Some physicians may query why they should use biosimilars when payers will reimburse reference products, or when bevacizumab or ziv-aflibercept is available to them. The fact that the use of both bevacizumab and ziv-aflibercept in ophthalmology is off-label, together with concerns regarding inflammation and infection following intravitreal administration of both products, may create a sense of uncertainty with prescribers [39,40,41,42, 126]. Furthermore, the use of bevacizumab is not available in all countries, or even uniformly within countries, reflecting diverging opinions of governments and clinical societies on its use [127]. With ziv-aflibercept there are also concerns over potential retinal damage caused by its hyperosmotic solution [38, 126], with its ophthalmic use in the EU being contraindicated for that reason. Finally, while the questioning of the use of biosimilars might be reasonable on an individual level, the reinvestment of savings provided by biosimilars on institutional, regional, and national levels (Table 1) can be used to improve patient care by treating more patients without increasing cost. Other potential benefits of the savings resulting from the use of biosimilars include taking on more staff to increase capacity, or investing in training and education for staff and patients around the subject of biosimilars [22, 51].

Conclusions

High-quality biosimilars may soon reach the field of ophthalmology and hold the promise of reducing drug expenditures and improving access to high-quality biologics. A growing amount of evidence from clinical trials and real-world studies from multiple therapeutic areas has failed to find clinically relevant differences between biosimilars and their originator products in terms of efficacy, safety, and immunogenicity.
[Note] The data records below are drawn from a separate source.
Lemma utcnow_log : maintains (log_kept before) utcnow.
Proof. intros env w H. exact H. Qed.

Lemma http_post_log : maintains (log_kept before) http_post.
Proof. intros env w H. exact H. Qed.

Lemma load_integrations_log : maintains (log_kept before) load_integrations.
Proof. intros env w H. exact H. Qed.

Lemma sleep_log : maintains (log_kept before) sleep.
Proof. intros env w H. exact H. Qed.

Lemma current_attempts_log task :
  maintains (log_kept before) (current_attempts task).
Proof. intros env w H. exact H. Qed.

Lemma get_pending_tasks_log limit :
  maintains (log_kept before) (TaskQueue.get_pending_tasks limit).
Proof. intros env w H. exact H. Qed.

Lemma get_lead_log lead_id :
  maintains (log_kept before) (LeadService.get_lead lead_id).
Proof. unfold LeadService.get_lead. solve_maintains. Qed.

Lemma update_task_status_log task_id status error_message result :
  maintains (log_kept before)
    (TaskQueue.update_task_status task_id status error_message result).
Proof.
  intros env w H.
  destruct (update_task_status_cases task_id status error_message result
              env w) as [[e ->] | (pos & t & Hsel & ->)]; [done|].
  eapply log_kept_same; [exact H|..]; by destruct status.
Qed.

Lemma save_event_log aggregate_id event_type payload metadata :
  maintains (log_kept before)
    (EventStore.save_event aggregate_id event_type payload metadata).
Proof.
  intros env w H. rewrite save_event_run. cbv zeta.
  by eapply log_kept_event.
Qed.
Furthermore, the benefits of biosimilars go beyond that of mere cost savings for healthcare systems. The acceptance and use of biosimilars can increase patients’ access to biological therapies, increase the number of healthcare providers available to treat patients via redeployment of savings, shift the recommendation of biological therapy earlier in treatment algorithms and guidelines, and fuel innovation in the development of new treatments. All of these will undoubtedly improve outcomes for patients and healthcare systems alike.